Mais le secret était quelque peu éventé. Le 4 décembre 1673, Madame de Sévigné (1626-1696) écrit à sa fille : « Nous soupâmes encore hier avec Mme Scarron et l’abbé Têtu chez Mme de Coulanges. Nous trouvâmes plaisant de l’aller ramener à minuit au fin fond du faubourg Saint-Germain, quasi auprès de Vaugirard, dans la campagne, dans une grande et belle maison où on n’entre point ; Il y a un grand jardin, de beaux et grands appartements.« 

Pour les services rendus auprès des enfants, Françoise d’Aubigné reçoit 300 000 livres du roi de France, ce qui lui permet d’acheter les terres et le château de Maintenon et obtient le droit d’en prendre le nom avec le titre de marquise. Une fois les enfants de Mme de Montespan et de Louis XIV légitimés et de retour à Versailles, la maison est vendue. L’hôtel particulier passe de 1719 à 1727, au Grand-Prieur Philippe de Vendôme (1655-1727), arrière-petit-fils d’Henri IV et de Gabrielle d’Estrées, après son départ de la maison du Temple, puis à Louis de Bréhan, comte de Plélo (1699-1734) de 1727 à 1735.

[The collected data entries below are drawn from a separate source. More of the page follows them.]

(** * The calorie tracker (LAB-1/lab_1.py) and the library inventory
      (Lab-3/lab_3.py): a shallow embedding and its properties

    Both programs are embedded as functions over explicit state.

    - A Python [str] is a [string]: one [ascii] per code point, for the code
      points below U+0100.  On that alphabet [strip], [lower], [in] and
      [int] below agree with CPython.  The only text of the sources outside
      it is the dash U+2014 of two messages, which the literals keep as the
      bytes of its UTF-8 encoding; no operation looks inside those messages.
    - A Python [int] is a [Z] (CPython's configurable cap on the length of
      decimal conversions is an interpreter setting, not part of the
      programs).
    - Exceptions are values of a [result] type; [try]/[except] is a match.
    - A list of objects is a list of records, one object per position; a
      reference into it is a position. *)

From Equations Require Import Equations.
From Stdlib Require Import ZArith Ascii String Lia.
From stdpp Require Import base option list gmap strings functions pretty.

Set Warnings "-register-all".

(** ** Python built-ins *)

Module Py.

Definition ord (c : ascii) : N := N_of_ascii c.

(** [str.isspace] on one code point below U+0100. *)
Definition isspace (c : ascii) : bool :=
  let n := ord c in
  ((9 <=? n) && (n <=? 13) || (28 <=? n) && (n <=? 31)
   || (n =? 32) || (n =? 133) || (n =? 160))%N.

Fixpoint lstrip (s : string) : string :=
  match s with
  | EmptyString => EmptyString
  | String c s' => if isspace c then lstrip s' else s
  end.

Fixpoint rstrip (s : string) : string :=
  match s with
  | EmptyString => EmptyString
  | String c s' =>
      match rstrip s' with
      | EmptyString => if isspace c then EmptyString else String c EmptyString
      | r => String c r
      end
  end.

(** [s.strip()] *)
Definition strip (s : string) : string := rstrip (lstrip s).

(** [str.lower] on one code point: A-Z and the capitals of U+00C0-U+00DE
    (the multiplication sign U+00D7 apart) move up by 32. *)
Definition lower_char (c : ascii) : ascii :=
  let n := ord c in
  if ((65 <=? n) && (n <=? 90)
      || (192 <=? n) && (n <=? 222) && negb (n =? 215))%N
  then ascii_of_N (n + 32) else c.

(** [s.lower()] *)
Fixpoint lower (s : string) : string :=
  match s with
  | EmptyString => EmptyString
  | String c s' => String (lower_char c) (lower s')
  end.

(** [q in t] on two strings: [q] occurs in [t] as a contiguous run. *)
Fixpoint contains (q t : string) : bool :=
  String.prefix q t
  || match t with
     | EmptyString => false
     | String _ t' => contains q t'
     end.

(** [str(n)] for an [int]. *)
Definition str_int (n : Z) : string := pretty n.
Definition str_len (n : nat) : string := pretty n.


(** The white space [int()] skips at both ends of its argument. *)
Definition int_space (c : ascii) : bool :=
  let n := ord c in
  ((9 <=? n) && (n <=? 13) || (n =? 32) || (n =? 133) || (n =? 160))%N.

Fixpoint int_lskip (s : string) : string :=
  match s with
  | EmptyString => EmptyString
  | String c s' => if int_space c then int_lskip s' else s
  end.

Fixpoint int_rskip (s : string) : string :=
  match s with
  | EmptyString => EmptyString
  | String c s' =>
      match int_rskip s' with
      | EmptyString => if int_space c then EmptyString else String c EmptyString
      | r => String c r
      end
  end.

Definition digit (c : ascii) : option Z :=
  let n := ord c in
  if ((48 <=? n) && (n <=? 57))%N then Some (Z.of_N n - 48)%Z else None.

(** Decimal digits, single underscores allowed between two digits.
    [after_digit] tells whether the previous character was a digit. *)
Fixpoint int_digits (s : string) (acc : Z) (after_digit : bool) : option Z :=
  match s with
  | EmptyString => if after_digit then Some acc else None
  | String c s' =>
      match digit c with
      | Some d => int_digits s' (10 * acc + d)%Z true
      | None =>
          if (ord c =? 95)%N && after_digit then int_digits s' acc false
          else None
      end
  end.

(** [int(s)] on a string: [None] stands for the [ValueError]
    "invalid literal for int() with base 10". *)
Definition int (s : string) : option Z :=
  match int_rskip (int_lskip s) with
  | String "+" r => int_digits r 0 false
  | String "-" r => Z.opp <$> int_digits r 0 false
  | t => int_digits t 0 false
  end.

End Py.


(** ** LAB-1/lab_1.py: the calorie tracker *)

Module Lab1.

Inductive exception :=
| ValueError (literal : string)  (* invalid literal for int() with base 10 *)
| EOFError.                      (* input() at the end of the input *)

(** How the program ends: the [break] of option 4, or an exception that
    nothing catches. *)
Inductive status := Exited | Uncaught (e : exception).

(** The two module-level variables. *)
Record state := mkState { calories : list Z; total : Z }.

Definition initial : state := {| calories := []; total := 0 |}.

Definition nl : string := String (ascii_of_N 10) EmptyString.

(** What [print] writes for its arguments, already converted by [str]:
    the arguments, a space between two of them, and a newline. *)
Definition print (args : list string) : string :=
  String.concat " " args +:+ nl.

Definition menu : list string :=
  [ print [nl +:+ "Menu:"];
    print ["1. Add a meal (enter calories)"];
    print ["2. View all meals"];
    print ["3. View total calories"];
    print ["4. Exit"];
    "Enter your choice (1-4): " ].

(** One pass through the body of [while True]: what it writes, and either
    the state and the input left for the next pass, or the end. *)
Inductive pass :=
| Continue (out : list string) (st : state) (rest : list string)
| Stop (out : list string) (s : status).

Definition iteration (st : state) (inputs : list string) : pass :=
  match inputs with
  | [] => Stop menu (Uncaught EOFError)
  | choice :: rest =>
      if decide (choice = "1") then
        match rest with
        | [] => Stop (menu ++ ["Enter meal name: "]) (Uncaught EOFError)
        | name :: rest1 =>
            let asked := menu ++ ["Enter meal name: "; "Enter calories for the meal: "] in
            match rest1 with
            | [] => Stop asked (Uncaught EOFError)
            | text :: rest2 =>
                match Py.int text with
                | None => Stop asked (Uncaught (ValueError text))
                | Some cal =>
                    Continue (asked ++ [print ["Meal added successfully!"]])
                      {| calories := calories st ++ [cal];
                         total := total st + cal |}
                      rest2
                end
            end
        end
      else if decide (choice = "2") then
        if decide (List.length (calories st) = 0) then
          Continue (menu ++ [print ["No meals recorded yet."]]) st rest
        else
          Continue
            (menu ++ print ["Your calorie entries:"]
               :: imap (fun i c =>
                          print ["Meal"; Py.str_len (i + 1); ":"; Py.str_int c; "calories"])
                    (calories st))
            st rest
      else if decide (choice = "3") then
        Continue
          (menu ++ [print ["Total calories consumed today:"; Py.str_int (total st)]])
          st rest
      else if decide (choice = "4") then
        Stop (menu ++ [print ["Exiting the app. Stay healthy!"]]) Exited
      else
        Continue (menu ++ [print ["Invalid choice, please try again."]]) st rest
  end.

Lemma iteration_consumes st inputs out st' rest :
  iteration st inputs = Continue out st' rest -> List.length rest < List.length inputs.
Proof.
  unfold iteration. intros H.
  repeat (case_match || case_decide); simplify_eq; simpl; lia.
Qed.

Definition inspect {A} (a : A) : {b : A | a = b} := exist _ a eq_refl.

(** The [while True] loop: what is written and how the program ends. *)
Equations? loop (st : state) (inputs : list string) : list string * status
  by wf (List.length inputs) lt :=
  loop st inputs with inspect (iteration st inputs) := {
    | exist _ (Continue out st' rest) _ =>
        let r := loop st' rest in (out ++ r.1, r.2)
    | exist _ (Stop out s) _ => (out, s) }.
Proof. eapply iteration_consumes; eassumption. Qed.

(** The whole script on the lines typed at it. *)
Definition main (inputs : list string) : list string * status :=
  let r := loop initial inputs in
  (print ["Welcome to the Calorie Tracking App!"] :: r.1, r.2).

(** The states the loop is entered with, and the input still unread
    there, when the script runs on [inputs]. *)
Inductive loop_head (inputs : list string) : state -> list string -> Prop :=
| head_first : loop_head inputs initial inputs
| head_next st unread out st' rest :
    loop_head inputs st unread ->
    iteration st unread = Continue out st' rest ->
    loop_head inputs st' rest.

End Lab1.

(** ** Lab-3/lab_3.py: the library inventory *)

Module Lab3.

(** The exceptions the module can see; [str(e)] is the message. *)
Inductive exception :=
| ValueError (msg : string)
| AttributeError (msg : string)
| JSONDecodeError (msg : string)
| OSError (msg : string).

Definition str_exc (e : exception) : string :=
  match e with
  | ValueError m | AttributeError m | JSONDecodeError m | OSError m => m
  end.

Inductive result (A : Type) :=
| Ok (a : A)
| Raise (e : exception).
Arguments Ok {A} a.
Arguments Raise {A} e.

Definition bind {A B} (r : result A) (k : A -> result B) : result B :=
  match r with
  | Ok a => k a
  | Raise e => Raise e
  end.

Notation "x <- r ;; k" := (bind r (fun x => k))
  (at level 100, r at next level, right associativity, only parsing).

(** A list comprehension over a body that can raise: left to right, the
    first exception ends it. *)
Fixpoint comprehension {A B} (f : A -> result B) (l : list A) : result (list B) :=
  match l with
  | [] => Ok []
  | a :: l' => b <- f a ;; bs <- comprehension f l' ;; Ok (b :: bs)
  end.

(** *** Book *)

Record Book := mkBook {
  title : string;
  author : string;
  isbn : string;
  status : string
}.

Definition __post_init__ (self : Book) : Book :=
  {| title := Py.strip (title self);
     author := Py.strip (author self);
     isbn := Py.strip (isbn self);
     status := if decide (status self ∉ ["available"; "issued"])
               then "available" else status self |}.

Au lendemain de son mariage, le comte de Plélo, y passe sa lune de miel avec son épouse Louise-Françoise Phélypeaux de la Vrillière (1707-1737). Le brigand Cartouche (1693-1721) et sa bande envahissent la maison. A la tête de ses domestiques, de Plélo réussit à les mettre en fuite.
Avant de rejoindre sa garnison, il dédie une poésie à sa femme qui débute par « Jours heureux que je passe en cette solitude, Ne précipitez point un trop rapide cours. »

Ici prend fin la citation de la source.